Lors de notre débarquement à Gigelli, en 1839, nous avons retrouvé plusieurs de ces canons (de l’expédition de 1664, ndlr) couchés et abandonnés sur la plage; on les a ramassés et déposés dans un magasin de l’artillerie, où on peut les voir à côté d’autres débris de ferraille, de boulets et de fragments de cuirasse, n’ayant d’autre valeur que celle qui se rattache à leur provenance.
Et à ce propos, nous devons ajouter que, par les objets mêmes de cette époque conservés par les indigènes, nous pouvons nous rendre à peu près compte du nombre d’ennemis que Gadagne eut sur les bras.
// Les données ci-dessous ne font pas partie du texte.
Lemma write_values_ok types values bs off buf :
  encode_tuple types values = Some bs → 0 ≤ off → off + zlen bs ≤ zlen buf → zlen buf ≤ 65535 →
  write_values types values (length types) off buf = Ok (splice buf off bs).
Proof.
  revert values bs off buf. induction types as [|t types IH]; intros values bs off buf He Ho Hb Hl.
  { destruct values; [|done]. injection He as <-. by rewrite splice_nil. }
  destruct (encode_tuple_cons _ _ _ _ He) as (v & values' & bs1 & bs2 & -> & Hv & Hrest & ->).
  rewrite zlen_app in *. pose proof (zlen_nonneg bs2).
  assert (∀ n, zlen bs1 = n →
    write_values types values' (length types) (u16 (off + n)) (splice buf off bs1)
    = Ok (splice buf off (bs1 ++ bs2))) as Hnext.
  { intros n <-. pose proof (zlen_nonneg bs1). rewrite u16_id by lia.
    rewrite (IH values' bs2) by (try rewrite zlen_splice; done || lia).
    by rewrite splice_splice_adj by lia. }
  destruct t, v; try done; cbn [encode_value] in Hv; cbn [length write_values].
  - apply (inj Some) in Hv as <-. change (zlen [_]) with 1 in *. unfold encode_bool.
    rewrite wr_ok by lia. cbn [mbind outcome_bind]. rewrite <- (Hnext 1) by done.
    by destruct (b =? 0).
  - destruct (zlen s <=? 65535) eqn:E; [|done]. apply (inj Some) in Hv as <-.
    rewrite ?zlen_app, ?zlen_be16 in *.
    rewrite ?zlen_text_bytes in *. pose proof (zlen_text_bytes s) as Hz. pose proof (zlen_nonneg s). rewrite (u16_id (zlen s)) by lia.
    rewrite encode_uint16_ok by lia. cbn [mbind outcome_bind].
    rewrite rd_bytes_ok by lia. cbn [mbind outcome_bind].
    assert (slice (text_bytes s) 0 (zlen s) = text_bytes s) as -> by (rewrite <- Hz; apply slice_full).
    rewrite wr_bytes_ok by (rewrite ?zlen_splice by (rewrite ?zlen_be16; lia); lia).
    cbn [mbind outcome_bind]. rewrite (splice_adj buf off (off + 2)) by (rewrite ?zlen_be16; lia).
    apply Hnext. lia.
  - apply (inj Some) in Hv as <-. rewrite ?zlen_be32 in *. unfold encode_int32.
    rewrite encode_uint32_ok by lia. cbn [mbind outcome_bind]. by apply Hnext.
  - apply (inj Some) in Hv as <-. assert (zlen (le_bytes 8 w) = 8) as Hz by done. rewrite ?Hz in *.
    unfold encode_double. rewrite wr_bytes_ok by lia. cbn [mbind outcome_bind]. by apply Hnext.
Qed.

Lemma splice_zeros bs : splice (zeros (zlen bs)) 0 bs = bs.
Proof.
  unfold splice, zeros, zlen. simpl. rewrite Nat2Z.id, drop_ge, app_nil_r; [done|].
  by rewrite length_replicate.
Qed.

(** ** Defragmentation *)

Definition live (slots : list TuplePtr) : list TuplePtr :=
  filter (λ p, start_offset p ≠ 0) slots.
Fixpoint total_size (slots : list TuplePtr) : Z :=
  match slots with [] => 0 | p :: slots => tuple_size p + total_size slots end.

(** The bytes of a slot. *)
Definition ptr_bytes (p : TuplePtr) : list Z := be16 (start_offset p) ++ be16 (tuple_size p).

(** [packed page temp base i ps]: from slot [i] on, [page] has the tuple
    pointers [ps] as they are in [temp], and below [base] the tuples they point
    to in [temp], one below the other. *)
Fixpoint packed (page temp : list Z) (base i : Z) (ps : list TuplePtr) : Prop :=
  match ps with
  | [] => True
  | p :: ps =>
      slice page (PAGE_HEADER_SIZE + 4 * i) 4 = ptr_bytes p
      ∧ slice page (base - tuple_size p) (tuple_size p) = tuple_bytes temp p
      ∧ packed page temp (base - tuple_size p) (i + 1) ps
  end.

Lemma packed_frame page page' temp base i ps :
  (∀ off, PAGE_HEADER_SIZE + 4 * i ≤ off → off + 4 ≤ PAGE_HEADER_SIZE + 4 * (i + zlen ps) →
    slice page' off 4 = slice page off 4) →
  (∀ off len, base - total_size ps ≤ off → 0 ≤ len → off + len ≤ base →
    slice page' off len = slice page off len) →
  Forall (λ p, 0 ≤ tuple_size p) ps →
  packed page temp base i ps → packed page' temp base i ps.
Proof.
  revert base i. induction ps as [|p ps IH]; intros base i Hptr Htup Hsz; [done|].
  apply Forall_cons in Hsz as [Hp Hsz]. rewrite zlen_cons in Hptr. pose proof (zlen_nonneg ps).
  assert (0 ≤ total_size ps) by (clear -Hsz; induction Hsz; simpl; lia).
  intros (H1 & H2 & H3). cbn [total_size] in Htup. split_and!.
  - rewrite Hptr by lia. done.
  - rewrite Htup by lia. done.
  - apply IH; [| |done|done].
    + intros off Ho Ho'. apply Hptr; lia.
    + intros off len Ho Hl Ho'. apply Htup; lia.
Qed.

Section defragment.
Context (temp : list Z) (fe fl : Z) (slots : list TuplePtr).
Hypothesis Htemp : slotted temp fe fl slots.
Hypothesis Hsizes : Forall (λ p, 0 < tuple_size p) slots.
(** The loop ends at the free space only if the size it finds there is 0. *)
Hypothesis Hstop : PAGE_HEADER_SIZE + 4 * zlen slots + 4 ≤ PAGE_SIZE.
Hypothesis Hzero : slice temp (PAGE_HEADER_SIZE + 4 * zlen slots + 2) 2 = be16 0.

Abbreviation old_header page_id := (mkHeader page_id (PAGE_HEADER_SIZE + 4 * zlen slots) fe fl).

Lemma live_sizes rest : Forall (λ p, 0 < tuple_size p) rest → 0 ≤ total_size (live rest)
  ∧ Forall (λ p, 0 ≤ tuple_size p) (live rest).
Proof.
  induction 1 as [|p rest Hp _ [IH1 IH2]]; [by split|].
  destruct (decide (start_offset p ≠ 0)).
  - unfold live. rewrite filter_cons_True by done. split; [cbn [total_size]; unfold live in *; lia|].
    constructor; [lia|done].
  - unfold live. by rewrite filter_cons_False by done.
Qed.

Lemma compact_end page_id page hdr :
  ∃ p, extract_tuple_ptr temp (u32 (TUPLE_POINTER_OFFSET_TO_TUPLE_INDEX
         (PAGE_HEADER_SIZE + 4 * zlen slots))) = Ok p ∧ tuple_size p = 0
    ∧ ∀ fuel, compact fuel temp (old_header page_id) (PAGE_HEADER_SIZE + 4 * zlen slots) page hdr
              = Ok (page, hdr).
Proof.
  pose proof (zlen_nonneg slots). pose proof (sl_page _ _ _ _ Htemp) as Hl.
  pose proof (sl_room _ _ _ _ Htemp) as Hroom.
  assert (u32 (TUPLE_POINTER_OFFSET_TO_TUPLE_INDEX (PAGE_HEADER_SIZE + 4 * zlen slots)) = zlen slots)
    as Hidx.
  { unfold TUPLE_POINTER_OFFSET_TO_TUPLE_INDEX, TUPLE_PTR_SIZE.
    replace (PAGE_HEADER_SIZE + 4 * zlen slots - PAGE_HEADER_SIZE) with (zlen slots * 4) by lia.
    rewrite Z.div_mul by lia. apply Z.mod_small. page_lia. }
  assert (∃ v, extract_tuple_ptr temp (zlen slots) = Ok (mkTuplePtr v 0)) as [v Hv].
  { unfold extract_tuple_ptr. rewrite slot_offset by page_lia.
    rewrite rd_bytes_ok by (rewrite ?Hl; page_lia). ok_step. change TUPLE_PTR_SIZE with 4.
    set (buf := slice temp _ 4). assert (zlen buf = 4) as Hb by (unfold buf; rewrite zlen_slice; page_lia).
    destruct (decode_uint16_in buf 0) as [v ->]; [lia|lia|]. ok_step.
    rewrite (decode_uint16_at 0 buf 2); [by exists v|lia|].
    unfold buf. rewrite slice_slice by page_lia. exact Hzero. }
  exists (mkTuplePtr v 0). rewrite Hidx. split_and!; [done|done|].
  intros fuel. destruct fuel; cbn [compact]; rewrite Hidx, Hv; by ok_step.
Qed.

Lemma tuple_bytes_size pre p rest :
  slots = pre ++ p :: rest → start_offset p ≠ 0 → zlen (tuple_bytes temp p) = tuple_size p.
Proof.
  intros Hs Hne. assert (slots !! length pre = Some p) as Hp by (rewrite Hs, lookup_app_r, Nat.sub_diag by lia; done).
  destruct (slots_bound _ _ _ _ _ _ Htemp Hp) as (_ & Hb2 & Hb3). pose proof (sl_page _ _ _ _ Htemp).
  destruct (sl_slots _ _ _ _ Htemp _ _ Hp) as (_ & Hsz & Hin). unfold tuple_bytes. rewrite zlen_slice; page_lia.
Qed.

(** An iteration of [compact] at slot [p]. *)
Lemma compact_slot page_id pre p rest page fs fe' fuel :
  slots = pre ++ p :: rest → zlen page = PAGE_SIZE → PAGE_HEADER_SIZE ≤ fs → fe' ≤ PAGE_SIZE - 1 →
  (start_offset p ≠ 0 → fs + 4 ≤ fe' - tuple_size p) →
  compact (S fuel) temp (old_header page_id) (PAGE_HEADER_SIZE + 4 * zlen pre) page (mkHeader page_id fs fe' 0)
  = let next := PAGE_HEADER_SIZE + 4 * zlen (pre ++ [p]) in
    if start_offset p =? 0 then compact fuel temp (old_header page_id) next page (mkHeader page_id fs fe' 0)
    else compact fuel temp (old_header page_id) next
           (splice (splice page (fe' - tuple_size p) (tuple_bytes temp p)) fs (ptr_bytes p))
           (mkHeader page_id (fs + 4) (fe' - tuple_size p) 0).
Proof.
  intros Hs Hl Hfs Hfe Hroom.
  assert (slots !! length pre = Some p) as Hp by (rewrite Hs, lookup_app_r, Nat.sub_diag by lia; done).
  destruct (slots_bound _ _ _ _ _ _ Htemp Hp) as (Hb1 & Hb2 & Hb3).
  destruct (sl_slots _ _ _ _ Htemp _ _ Hp) as (Hptr & Hsz & Hin).
  pose proof (extract_tuple_ptr_ok _ _ _ _ _ _ Htemp Hp) as Hext.
  change (Z.of_nat (length pre)) with (zlen pre) in Hb1, Hptr, Hext.
  pose proof (sl_page _ _ _ _ Htemp) as Htl. pose proof (zlen_nonneg pre).
  assert (0 < tuple_size p) as Hsz0 by (rewrite Forall_lookup in Hsizes; by apply (Hsizes (length pre))).
  assert (u32 (TUPLE_POINTER_OFFSET_TO_TUPLE_INDEX (PAGE_HEADER_SIZE + 4 * zlen pre)) = zlen pre) as Hidx.
  { unfold TUPLE_POINTER_OFFSET_TO_TUPLE_INDEX, TUPLE_PTR_SIZE.
    replace (PAGE_HEADER_SIZE + 4 * zlen pre - PAGE_HEADER_SIZE) with (zlen pre * 4) by lia.
    rewrite Z.div_mul by lia. apply Z.mod_small. page_lia. }
  assert (zlen pre + 1 ≤ zlen slots) as Hpre by (rewrite Hs, zlen_app, zlen_cons; pose proof (zlen_nonneg rest); lia).
  cbn [compact]. rewrite Hidx, Hext. ok_step.
  cbn [free_start]. rewrite (proj2 (Z.eqb_neq _ _)), (proj2 (Z.ltb_ge _ _)) by lia. cbn [orb].
  assert (u16 (PAGE_HEADER_SIZE + 4 * zlen pre + TUPLE_PTR_SIZE) = PAGE_HEADER_SIZE + 4 * zlen (pre ++ [p])) as ->.
  { rewrite zlen_app. change (zlen [p]) with 1. rewrite u16_id; page_lia. }
  destruct (Z.eqb_spec (start_offset p) 0) as [|Hne]; [done|].
  rewrite (rd_bytes_ok temp (start_offset p)) by (rewrite ?Htl; page_lia). ok_step. fold (tuple_bytes temp p).
  pose proof (tuple_bytes_size _ _ _ Hs Hne) as Htb.
  cbn [free_end free_start id flags]. rewrite wr_bytes_ok by (rewrite ?Htb; page_lia). ok_step.
  change TUPLE_PTR_SIZE with 4. rewrite (rd_bytes_ok temp (PAGE_HEADER_SIZE + 4 * zlen pre)) by (rewrite ?Htl; page_lia). ok_step.
  rewrite Hptr. fold (ptr_bytes p). assert (zlen (ptr_bytes p) = 4) as Hpb by done.
  rewrite wr_bytes_ok by (rewrite ?zlen_splice, ?Hpb; page_lia). ok_step. by rewrite !u16_id by page_lia.
Qed.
En effet, l’annonce d’un débarquement des chrétiens et l’appel à la défense du territoire durent attirer, devant Gigelli, les contingents de tout le massif des montagnes qui s’étendent de Bône à Bougie.
Entre les mains Kabiles, j’ai vu souvent des lames de sabre, forme dit briquet, avec ces mois gravés : Gardes ou bien Royal. L’un d’eux m’a donné un sceau en fer du diamètre d’un décime, portant un écusson chargé de
dix billettes posées 4, 2, 4, autour duquel on lit : Charles de Beaumanoir (1)
Les canons de la Kalaâ des Beni-Abbas proviennent en partie de ceux laissés à Gigelli par les Français ; c’est encore une preuve démontrant que les populations de cette région, bien qu’habitant à plus de quarante lieues du théâtre de la guerre, vinrent prendre part à la lutte et, après le départ des Français, emportèrent chez eux un trophée de leur victoire.
Seulement, ces canons durent être amenés par eau jusqu’à Bougie, et traînés ensuite de là jusqu’à la Kalaà, en remontant la vallée de l’oued Sahel. L’un d’eux porte gravé sur la culasse un L dans une couronne royale, et toute la volée de la pièce est recouverte de fleurs de lis.
D’autres objets tout aussi curieux, et qui pourraient bien être ce que j’appellerai des ex-voto de guerriers musulmans revenus sains et saufs de la guerre contre les Français de Gigelli, ont élé trouvés par M. le commandant Payen dans la mosquée de Sidi El-Djoudi, chez les Beni-Yala.
Ces dépouilles opimes, sortes de reliques de la guerre sainte, suspendues contre les murs de la chapelle, consistent en casques, cottes de mailles et épées. L’une de ces épées porte des caractères gravés sur les deux faces de la lame ; on lit d’un côté : SOLI DEO GLORIA VLNCERE AVT MORI, avec un écusson dans lequel est dessiné un cygne avec ces mots autour : VIRTVS TVNERI SVPERSTIS, 1037; sur l’autre côté de la lame : PRO ARIS ET FOCIS FIDE SED CVl VIDE; — le reste est illisible, effacé par la rouille.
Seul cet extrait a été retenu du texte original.